No long introductions here. No thought leadership. Just a collection of the more interesting odds and ends we get in the mail or stumble upon ourselves.
On to the first item.
A team building(?) idea
Looking for a team building (or should that be team destroying?) activity this summer?
For the former, look elsewhere.
For the latter, now you’ve come to the right place. Book a date in your local rage room. These places go by different names, but the product is the same: You get to smash stuff to bits. The most famous of these is the Anger Room in Dallas. For $25 (and up) you get to let loose. Corporate events are welcome.

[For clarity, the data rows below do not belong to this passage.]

Lemma chain_step_ok from epoch first bt cn cn' :
  chain_ok first bt cn → chain_windowed from epoch cn cn' → chain_ok first bt cn'.
Proof using Type*.
  intros [Hsys (ct & Hct & Hin) (cr & taken & Hcr & Hsent & Hout)] [Hs Hw].
  destruct Hs as [tx sy rx inp out d sk n line E|sk n s log w t h b rx inp out c c' payload now sent s' dgs E1 E2 E3
    |tx s log w t h b rx inp out ev s' dgs Hev E|tx s log w t h b sk n inp out c t' c' room E1 E2 E3
    |tx s log w t h b rx inp out l t' Hl Hl' Hst|tx s log w t h b rx inp out items Hr Hi Hne
    |tx sy rx inp out sent sk n o line E]; cbn [cn_tx cn_sys cn_rx cn_in cn_out] in *.
  - destruct tx as [sk0 n0]. cbn [interop_sender_turn fst] in *. unfold RistSocket_send in E. rewrite Hct in E.
    destruct (mp_send ct _) as [[c1|]|] eqn:Em; try done. injection E as <- _ _.
    split; cbn; [done| |by eauto]. exists c1. split; [done|]. rewrite (mp_send_inv _ _ _ Em), map_app, Hin.
    by rewrite app_assoc.
  - split; cbn [cn_tx cn_sys cn_rx cn_in cn_out fst]; [| |by eauto].
    + eapply (sys_step_ok from epoch); [exact Hsys|split; [|exact Hw]].
      exact (sys_sender from epoch s log w t h b (EvMedia payload now sent) s' dgs E3).
    + exists c'. split; [done|]. cbn in Hct. rewrite E1 in Hct. injection Hct as <-.
      cbn [sy_log] in *. rewrite Hin. subst log'.
      rewrite logged_media, (mp_recv_inv _ _ _ E2). by rewrite <- app_assoc.
  - assert (Hl : logged s ev = []) by (by destruct ev). split; cbn; [|by eauto..].
    eapply (sys_step_ok from epoch); [exact Hsys|split; [|exact Hw]]. pose proof (sys_sender from epoch s log w t h b ev s' dgs E) as H.
    by rewrite Hl in H.
  - cbn in Hcr. rewrite E1 in Hcr. injection Hcr as <-. split; cbn; [|by eauto|].
    + eapply (sys_step_ok from epoch); [exact Hsys|split; [|exact Hw]].
      apply (sys_thread from epoch s log w t h b LDrain t'); [done|by econstructor].
    + exists c', taken. split; [done|]. split; [|done]. cbn in Hsent. rewrite (drain_sent _ _ _ E3), Hsent, <- app_assoc. f_equal.
      destruct (offered t) as [p|]; cbn in E2; [|by injection E2 as -> ->; rewrite app_nil_r].
      unfold try_send in E2. destruct (mp_send c p) as [[c1|]|] eqn:Em; injection E2 as -> ->; [|by rewrite app_nil_r..].
      by rewrite (mp_send_inv _ _ _ Em).
  - split; cbn; [|destruct (inserts l t); by eauto|].
    + eapply (sys_step_ok from epoch); [exact Hsys|split; [|exact Hw]]. by apply sys_thread.
    + exists cr, taken. split; [done|]. split; [|done]. rewrite <- Hsent. cbn.
      destruct (inserts l t); cbn; by apply (thread_sent l).
  - split; cbn; [|by eauto..]. eapply (sys_step_ok from epoch); [exact Hsys|split; [|exact Hw]]. by apply sys_arrival.
  - destruct rx as [sk0 n0]. cbn [interop_receiver_turn fst] in *. unfold RistSocket_recv, recv_delivered in E.
    rewrite Hcr in E. destruct (mp_recv cr) as [[c1 [p|]]|] eqn:Em; try done. cbn in E. injection E as <- _ <- _.
    split; cbn; [done|by eauto|]. exists c1, (taken ++ [p]). split; [done|].
    rewrite Hsent, (mp_recv_inv _ _ _ Em), <- app_assoc. split; [done|]. rewrite map_app.
    apply sublist_app; [done|]. destruct sent; cbn; [done|apply sublist_nil_l].
Qed.

Lemma new_sender_spec local remote st w o sk task w1 o' :
  new_sender (ChS:=ChS) (ChR:=ChR) os local remote st w o = (inl (sk, task, w1), o') →
  sk_sender sk = Some (mp_channel 256) ∧
  sw_task task = Sender_new (sr_random_ssrc st) (sr_random_seq st) (sr_local_name st) (from_millis 100) (sr_now st)
    (sr_now_system st) (RetransmitBuffer_new 2048) (RetransmitBuffer_capacity (RetransmitBuffer_new 2048)) remote true
    RistConnStats_new.
Proof.
  unfold new_sender, RistSocket_sender. destruct (RistChannel_bind os _ _) as [[ch|] o1]; [|done].
  unfold token_alloc, stats_alloc, spawn_sender. intros [= <- <- <- _]. split; [done|].
  unfold stats_load. cbn [sh_stats sw_task]. by rewrite list_lookup_middle.
Qed.

Lemma new_receiver_spec local st w o sk task w1 o' :
  new_receiver (ChS:=ChS) (ChR:=ChR) os local st w o = (inl (sk, task, w1), o') →
  sk_receiver sk = Some (mp_channel 1024) ∧ rc_reorder (sw_task task) = ReorderBuffer_new (from_millis 1000).
Proof.
  unfold new_receiver, RistSocket_receiver. destruct (RistChannel_bind os _ _) as [[ch|] o1]; [|done].
  unfold token_alloc, stats_alloc, spawn_receiver. by intros [= <- <- <- _].
Qed.

Lemma interop_sender_started args st w o udp x o' :
  interop_sender_setup os udp_bind args st w o = (inl (udp, x), o') →
  ∃ local remote o1 o2, new_sender (ChS:=ChS) (ChR:=ChR) os local remote st w o1 = (inl x, o2).
Proof.
  unfold interop_sender_setup. destruct (parse_addr _); [|done]. destruct (parse_addr _) as [remote|]; [|done].
  destruct (udp_bind _ _) as [[u|] o1]; [|done]. destruct (parse_addr _) as [local|]; [|done].
  destruct (new_sender os local remote st w o1) as [[y|] o2] eqn:E; [|done]. intros [= _ <- _].
  by exists local, remote, o1, o2.
Qed.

Closer to the other end of the emotional spectrum for team activities is bowling. That once ubiquitous activity is looking to roll up participation by encouraging you to “Plan a Striking Summer Outing.” It might be just the thing to help you hang on to those millennials you so desperately courted.
Bits & Bytes from the Vendors
Ratedly
There are plenty of tools and services out there for businesses to monitor and manage their online reputation. Most — maybe all — are focused on customer reviews. Ratedly monitors employee review sites. It’s a new app for Apple products that tracks what your employees and former employees — most of them anonymous — are saying about the company on sites like Glassdoor, Twitter and more. The app is free, but the service is $150 a month. Not chump change, but oh, so much better than finding out about a negative review from the great, hot candidate sitting across from you in a final interview round.
ReLinkLabs
Just what this startup out of Denmark does is hard to figure out from its website. Its PR impressively describes it as a “recruitment data store.” That means, we are told, ReLink “leverages data science, machine learning and recommendation algorithms in order to aggregate and make sense of publicly available data about candidates and employees.” After a bit of Googling and puzzling through the ReLink website, it turns out that the new product is an API that works with TA systems, aggregating data on job candidates to create detailed profiles and match them to jobs and vice versa. Another entrant joining Entelo, DHI’s Open Web, Monster’s TalentBin, Gild, and others in this increasingly crowded field.
Waggl
San Diego began Waggl-ing last year and liked it enough that it’s expanding use of the platform. What, you ask, is a Waggl? If we described Waggl as an employee engagement and feedback platform, it would be true enough, but it wouldn’t be enough. Waggl combines feedback — anonymous or not — with crowdsourcing suggestions and a wisdom of the masses approach to choosing the best ones. San Diego used it last year to collect ideas from small businesses on how to improve the environment for start-ups. Now, the expanded Wagglin-ing will give the city’s 10,000+ employees a way to share ideas, feedback and opinions in a comprehensive way. Who else uses Waggl? Stanford University, McKesson, and — can I say ironically? — Glassdoor.
Short takes
- Monster acquired Jobr, the mobile job and candidate communication app. Jobr has that popular Tinder interface, swiping right or left to collect or discard job postings.
- JobFindah is the new job board du jour, with a particular emphasis on disabilities, veterans, and women.
- There’s also FairyGodBoss, a career site entirely for women that besides job postings, has reviews and ratings of companies covering pay comparisons, women-focused benefits, and the like.
- And on the topic du jour, employment branding, a new software company called FirmPlay says it’ll help companies build branding content, spread the word via social media, and use current employees as advocates in the process.